Sun in Splendour
Page 46
If she could joke even about the most sacred icons of her art, she told herself she might lessen the burden of creativity that daily became more oppressive. More frightening, too, because she was coming increasingly to link the creative impulse with her madness and her increasing belief in her own non-existence.
‘One more thing. Some people call aboriginal art primitive and so it is. But those who say that often mean to belittle it, and they are wrong. The art they despise is magnificent. Because to be truly primitive, in the sense that I mean, is to be close to the truth: closer, perhaps, than we are. Early peoples, and those of our own culture who have still not emerged from the darkness of their primitive beliefs, live in a world with a past but without history. Civilisation, for all of us, ends at the point where myth is taken literally, where the importance of ritual transcends human identity and feeling. It is art, and only art, that provides the wings that enable us to ride out the storms of human existence.’
So she told Alan, and herself. She had to believe it; it was the one thing that remained.
3
Once again she came out of it. To all appearances, she was normal. Few people knew; she had learned to hide from eyes, and tongues, when the madness was upon her.
She renewed her interest in mysticism. She spent a year investigating, and eventually discarding, the formal Christian faith.
She continued visiting the Outback. In 1946, two years after she had attended the Namatjira exhibition in Melbourne, Marie, at the age of seventy-five, bought a property in the Northern Territory and turned it into a wildlife reserve.
Alice was furious, but Marie told her that it was necessary.
‘Necessary? Why?’ Thinking of the tens of thousands of pounds down the drain because her mother had lost her marbles.
‘In order to find ecstasy,’ Marie told her.
‘What’s that supposed to mean?’
‘It means to identify with all existence. To become one with whatever one does. I feel the need to bury my hands in the dirt of this land, which includes its wildlife, forests, even its deserts. In every particle of its past and present and future. Because I know now that this is truly my place. Here I shall discover how to return to the state of pristine wonder that marks our life’s beginning. We must unlearn everything we have ever learned.’

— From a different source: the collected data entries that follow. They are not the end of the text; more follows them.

(** X20 over the saved store: [user1] is logged out, [user2] remains. *)
Lemma runLogout_switches_witness :
  (runLogout ok_env (yes_shell "") saved_machine).2 = Done
  ∧ quiet saved_machine (runLogout ok_env (yes_shell "") saved_machine).1
  ∧ ((SaveAccounts ok_env (ConfigDirectory (yes_shell ""))
        (RemoveAccount saved_store (Active saved_store)).1
        (world saved_machine)).2 = None →
     ∃ data,
       yaml_Marshal ok_env (RemoveAccount saved_store (Active saved_store)).1
       = Ok data
       ∧ files (world (runLogout ok_env (yes_shell "") saved_machine).1)
           !! AccountsFilePath ok_env (ConfigDirectory (yes_shell ""))
         = Some data).
Proof.
  apply (runLogout_switches ok_env (yes_shell "") saved_machine saved_store).
  - done.
  - reflexivity.
  - by apply (bool_decide_unpack _).
  - by apply (bool_decide_unpack _).
Defined.

(** X21 over a store with one account. *)
Lemma runLogout_last_account_witness :
  files (world (runLogout ok_env (yes_shell "")
                  (machine_with single_store)).1)
  = files (SaveAccounts ok_env "/home/fly" empty_store
             (world (machine_with single_store))).1
  ∧ legacy (world (runLogout ok_env (yes_shell "")
                     (machine_with single_store)).1)
    = mkLegacyConfig "" "" 0%Z
  ∧ (runLogout ok_env (yes_shell "") (machine_with single_store)).2 = Done.
Proof.
  apply (runLogout_last_account ok_env (yes_shell "")
           (machine_with single_store) single_store).
  - done.
  - reflexivity.
  - by apply (bool_decide_unpack _).
  - reflexivity.
Defined.

(** X22 on [fly auth remove nobody@example.com]. *)
Lemma runRemove_unknown_email_witness :
  runRemove ok_env (yes_shell "nobody@example.com") saved_machine
  = (saved_machine,
     Failed (fmt_Errorf
               "account '%s' not found. Use 'fly auth accounts' to list available accounts"
               [AStr "nobody@example.com"])).
Proof.
  apply (runRemove_unknown_email ok_env (yes_shell "nobody@example.com")
           saved_machine saved_store "nobody@example.com").
  - reflexivity.
  - done.
  - reflexivity.
  - by apply (bool_decide_unpack _).
Defined.

(** X23 on [fly auth remove user2@example.com], answered with no. *)
Lemma runRemove_cancelled_witness :
  runRemove ok_env (test_shell "user2@example.com" false (Ok false) None)
    saved_machine
  = (emit (OutPrintln "Cancelled") saved_machine, Done).
Proof.
  apply (runRemove_cancelled ok_env
           (test_shell "user2@example.com" false (Ok false) None)
           saved_machine saved_store "user2@example.com").
  - reflexivity.
  - reflexivity.
  - by apply (bool_decide_unpack _).
  - reflexivity.
  - reflexivity.
Defined.

(** X24 on [fly auth remove --yes user2@example.com]. *)
Lemma runRemove_done_witness :
  "user2@example.com" ∈ emails saved_store
  ∧ ∃ data,
      yaml_Marshal ok_env (RemoveAccount saved_store "user2@example.com").1
      = Ok data
      ∧ files (world (runRemove ok_env (yes_shell "user2@example.com")
                        saved_machine).1)
          !! AccountsFilePath ok_env
               (ConfigDirectory (yes_shell "user2@example.com"))
        = Some data.
Proof.
  apply (runRemove_done ok_env (yes_shell "user2@example.com") saved_machine
           (runRemove ok_env (yes_shell "user2@example.com") saved_machine).1
           saved_store "user2@example.com").
  - reflexivity.
  - reflexivity.
  - done.
  - reflexivity.
  - reflexivity.
Defined.

(** X25 when the accounts cannot be locked for writing, with [--yes] and
    with the prompt answered yes. *)
Lemma runRemove_revoked_not_saved_witness :
  ((runRemove write_locked_env (yes_shell "user2@example.com")
      saved_machine).2
   = Failed (fmt_Errorf "failed to save accounts: %w"
               [AErr (ErrExternal false
                        "lock: resource temporarily unavailable")])
   ∧ world (runRemove write_locked_env (yes_shell "user2@example.com")
              saved_machine).1
     = world saved_machine
   ∧ LogOut "token2"
     ∈ trace (runRemove write_locked_env (yes_shell "user2@example.com")
                saved_machine).1)
  ∧ ((runRemove write_locked_env
        (test_shell "user2@example.com" false (Ok true) None)
        saved_machine).2
     = Failed (fmt_Errorf "failed to save accounts: %w"
                 [AErr (ErrExternal false
                          "lock: resource temporarily unavailable")])
     ∧ world (runRemove write_locked_env
                (test_shell "user2@example.com" false (Ok true) None)
                saved_machine).1
       = world saved_machine
     ∧ LogOut "token2"
       ∈ trace (runRemove write_locked_env
                  (test_shell "user2@example.com" false (Ok true) None)
                  saved_machine).1).
Proof.
  split.
  - apply (runRemove_revoked_not_saved write_locked_env
             (yes_shell "user2@example.com") saved_machine saved_store
             "user2@example.com"
             (mkAccount "user2@example.com" "token2" ""
                63871408800000000000%Z)
             (ErrExternal false "lock: resource temporarily unavailable")).
    + reflexivity.
    + reflexivity.
    + reflexivity.
    + left. reflexivity.
    + by apply (bool_decide_unpack _).
    + reflexivity.
    + reflexivity.
  - apply (runRemove_revoked_not_saved write_locked_env
             (test_shell "user2@example.com" false (Ok true) None)
             saved_machine saved_store "user2@example.com"
             (mkAccount "user2@example.com" "token2" ""
                63871408800000000000%Z)
             (ErrExternal false "lock: resource temporarily unavailable")).
    + reflexivity.
    + reflexivity.
    + reflexivity.
    + right. reflexivity.
    + by apply (bool_decide_unpack _).
    + reflexivity.
    + reflexivity.
Defined.

(** X26 on [fly auth accounts --json] over the saved store. *)
Lemma runAccounts_json_witness :
  ∃ before entry after,
    (runAccounts ok_env (yes_shell "") saved_machine).1
    = emit (RenderJSON (before ++ entry :: after)) saved_machine
    ∧ json_Email <$> before ++ entry :: after = emails saved_store
    ∧ json_Email entry = Active saved_store
    ∧ json_Active entry = true
    ∧ Forall (λ other, json_Active other = false) (before ++ after).
Proof.
  apply (runAccounts_json ok_env (yes_shell "") saved_machine saved_store).
  - reflexivity.
  - done.
  - by apply (bool_decide_unpack _).
  - intros _. by apply (bool_decide_unpack _).
  - reflexivity.
Defined.
(** * chatly-sdk: the protocol core, embedded and verified

    The development follows the layout of the SDK sources:

    - [Js] and [Utf8]: JavaScript strings, and the UTF-8 encoding Node
      applies between strings and buffers;
    - [Buffer]: the operations of Node's [Buffer] the SDK relies on;
    - [NodePlatform]: the primitives of [node:crypto] (AES-256-GCM, ECDH on
      P-256, SHA-256, PBKDF2, base64, the entropy source and the clock),
      kept abstract and constrained by the laws the proofs need;
    - [E2E]: [src/crypto/e2e.ts];
    - [Chat]: the pairwise session [ChatSession];
    - [Queue]: [src/utils/messageQueue.ts];
    - [Transport]: [src/transport/websocketClient.ts];
    - [SDK]: the parts of the [ChatSDK] orchestrator that name sessions and
      feed the queue;
    - [GroupCrypto] and [GroupChat]: [src/crypto/group.ts] and the group
      session [GroupSession];
    - [Stores]: the in-memory stores of [src/stores/memory];
    - [Orchestrator]: how the [ChatSDK] orchestrator receives, sends media
      and flushes its queue;
    - [Uuid]: the branch of [generateUUID] over [crypto.getRandomValues].

    A JavaScript string is the sequence of its UTF-16 code units ([string]
    below): its length, its order and its UTF-8 form are those of the code
    units. *)

From Stdlib Require Import List ZArith NArith Lia Bool.
From Stdlib Require Import Strings.Byte.
Import ListNotations.

Set Implicit Arguments.
Local Open Scope Z_scope.

(** ** JavaScript strings *)

(** A [string] of JavaScript is the sequence of its UTF-16 code units, each
    from 0 to 65535. *)
Definition string : Type := list Z.

(** String literals: each character of an ASCII literal is one code unit. *)
Inductive Literal : Type :=
| LiteralEnd
| LiteralUnit (u : Z) (rest : Literal).

Fixpoint literalOfBytes (bytes : list byte) : option Literal :=
  match bytes with
  | [] => Some LiteralEnd
  | b :: rest =>
      match literalOfBytes rest with
      | Some l =>
          if (Byte.to_N b <? 128)%N
          then Some (LiteralUnit (Z.of_N (Byte.to_N b)) l) else None
      | None => None
      end
  end.

Fixpoint bytesOfLiteral (l : Literal) : option (list byte) :=
  match l with
  | LiteralEnd => Some []
  | LiteralUnit u rest =>
      match Byte.of_N (Z.to_N u), bytesOfLiteral rest with
      | Some b, Some bytes =>
          if (32 <=? u) && (u <? 127) then Some (b :: bytes) else None
      | _, _ => None
      end
  end.

(** Only a string of printable characters is shown as a literal. *)
Definition shownLiteral (l : Literal) : option (list byte) :=
  match l with
  | LiteralEnd => None
  | LiteralUnit _ _ => bytesOfLiteral l
  end.

Declare Scope js_scope.
Delimit Scope js_scope with js.
Bind Scope js_scope with string.
#[local] Set Warnings "-via-type-mismatch,-via-type-remapping".
String Notation string literalOfBytes shownLiteral
  (via Literal mapping [[nil] => LiteralEnd, [cons] => LiteralUnit]) : js_scope.
#[local] Set Warnings "via-type-mismatch,via-type-remapping".
Local Open Scope js_scope.

Module Js.

(** [a === b] on strings. *)
Fixpoint eqb (a b : string) : bool :=
  match a, b with
  | [], [] => true
  | x :: a', y :: b' => (x =? y) && eqb a' b'
  | _, _ => false
  end.

(** The order of [<] on strings and of [sort()] without a comparator: code
    unit by code unit, a proper prefix first. *)
Fixpoint compare (a b : string) : comparison :=
  match a, b with
  | [], [] => Eq
  | [], _ :: _ => Lt
  | _ :: _, [] => Gt
  | x :: a', y :: b' =>
      match x ?= y with
      | Eq => compare a' b'
      | Lt => Lt
      | Gt => Gt
      end
  end.

Definition ltb (a b : string) : bool :=
  match compare a b with Lt => true | _ => false end.

Definition leb (a b : string) : bool :=
  match compare a b with Gt => false | _ => true end.

(** [s.length]: the number of code units. *)
Definition length (s : string) : Z := Z.of_nat (List.length s).

(** The lists that are strings: every element is a code unit. *)
Definition isUnit (u : Z) : bool := (0 <=? u) && (u <? 65536).
Definition valid (s : string) : bool := forallb isUnit s.

Definition isHighSurrogate (u : Z) : bool := (0xD800 <=? u) && (u <=? 0xDBFF).
Definition isLowSurrogate (u : Z) : bool := (0xDC00 <=? u) && (u <=? 0xDFFF).
Definition isSurrogate (cp : Z) : bool := (0xD800 <=? cp) && (cp <=? 0xDFFF).

(** The code points of a string, as its iterator yields them: a high
    surrogate followed by a low one is one code point, and any other code
    unit is a code point of its own. *)
Fixpoint codePoints (s : string) : list Z :=
  match s with
  | [] => []
  | u :: rest =>
      match rest with
      | l :: rest' =>
          if isHighSurrogate u && isLowSurrogate l
          then (0x10000 + (u - 0xD800) * 0x400 + (l - 0xDC00)) :: codePoints rest'
          else u :: codePoints rest
      | [] => [u]
      end
  end.

(** The UTF-16 form of a code point. *)
Definition utf16 (cp : Z) : string :=
  if cp <? 0x10000 then [cp]
  else [0xD800 + (cp - 0x10000) / 0x400; 0xDC00 + (cp - 0x10000) mod 0x400].

(** [s.isWellFormed()]: no surrogate stands outside a pair. *)
Definition isWellFormed (s : string) : bool :=
  forallb (fun cp => negb (isSurrogate cp)) (codePoints s).

(** A scalar value: a code point that is not a surrogate. *)
Definition isScalarValue (cp : Z) : bool :=
  (0 <=? cp) && (cp <=? 0x10FFFF) && negb (isSurrogate cp).

(** A surrogate outside a pair becomes U+FFFD, the replacement character. *)
Definition scalar (cp : Z) : Z := if isSurrogate cp then 0xFFFD else cp.

(** [s.toWellFormed()] *)
Definition toWellFormed (s : string) : string :=
  flat_map (fun cp => utf16 (scalar cp)) (codePoints s).

End Js.

(** ** UTF-8, as Node encodes and decodes it *)

Module Utf8.

(** The bytes of a scalar value. *)
Definition bytesOf (cp : Z) : list Z :=
  if cp <? 0x80 then [cp]
  else if cp <? 0x800 then [0xC0 + cp / 64; 0x80 + cp mod 64]
  else if cp <? 0x10000 then
    [0xE0 + cp / 4096; 0x80 + (cp / 64) mod 64; 0x80 + cp mod 64]
  else
    [0xF0 + cp / 262144; 0x80 + (cp / 4096) mod 64;
     0x80 + (cp / 64) mod 64; 0x80 + cp mod 64].

(** Encoding a string: its code points one after the other, a surrogate
    outside a pair as U+FFFD. *)
Definition encode (s : string) : list Z :=
  flat_map (fun cp => bytesOf (Js.scalar cp)) (Js.codePoints s).

(** The decoder of the WHATWG Encoding Standard, which Node follows: between
    two code points it is [Idle]; inside one it holds the bits read so far,
    the number of bytes still to come and the range the next byte must lie
    in. *)
Inductive Decoder : Type :=
| Idle
| Inside (codePoint : Z) (needed : nat) (lower upper : Z).

(** A byte read between two code points. *)
Definition start (b : Z) : Decoder * list Z :=
  if b <=? 0x7F then (Idle, [b])
  else if (0xC2 <=? b) && (b <=? 0xDF) then (Inside (b - 0xC0) 1 0x80 0xBF, [])
  else if (0xE0 <=? b) && (b <=? 0xEF) then
    (Inside (b - 0xE0) 2
            (if b =? 0xE0 then 0xA0 else 0x80)
            (if b =? 0xED then 0x9F else 0xBF), [])
  else if (0xF0 <=? b) && (b <=? 0xF4) then
    (Inside (b - 0xF0) 3
            (if b =? 0xF0 then 0x90 else 0x80)
            (if b =? 0xF4 then 0x8F else 0xBF), [])
  else (Idle, [0xFFFD]).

Alice thought that was a right load of gobbledygook.
‘Maybe we should get a doctor to look at her?’ she wondered, that night, to Chumps.
‘Doubt we’ll get the courts to put it aside,’ he said. ‘Fact is, it’s too late. She’s already done it.’
‘So much money …’ Alice mourned. It was, after all, theirs, or would be. It had better be, she thought. After the run-around she’d had with her mother all her life, she had the right to expect that, at least.
4
When she was eighty-one, Marie permitted Alan to talk her into moving a little closer to town. She would not go to the city, instead bought a small cottage on the New South Wales coast, within sight and sound of the sea. She had kept her legs and could still walk to the beach, and back, and when she had a mind, did so.
Alan did not approve. ‘You should be nearer to civilisation.’ At your age: at least he did not say that, although they both knew what he meant.
‘Civilisation? Is that what you call it?’
Alan — an authority, like all seventeen-year-olds — was willing to jolly the old lady along. ‘It’s not as bad as that.’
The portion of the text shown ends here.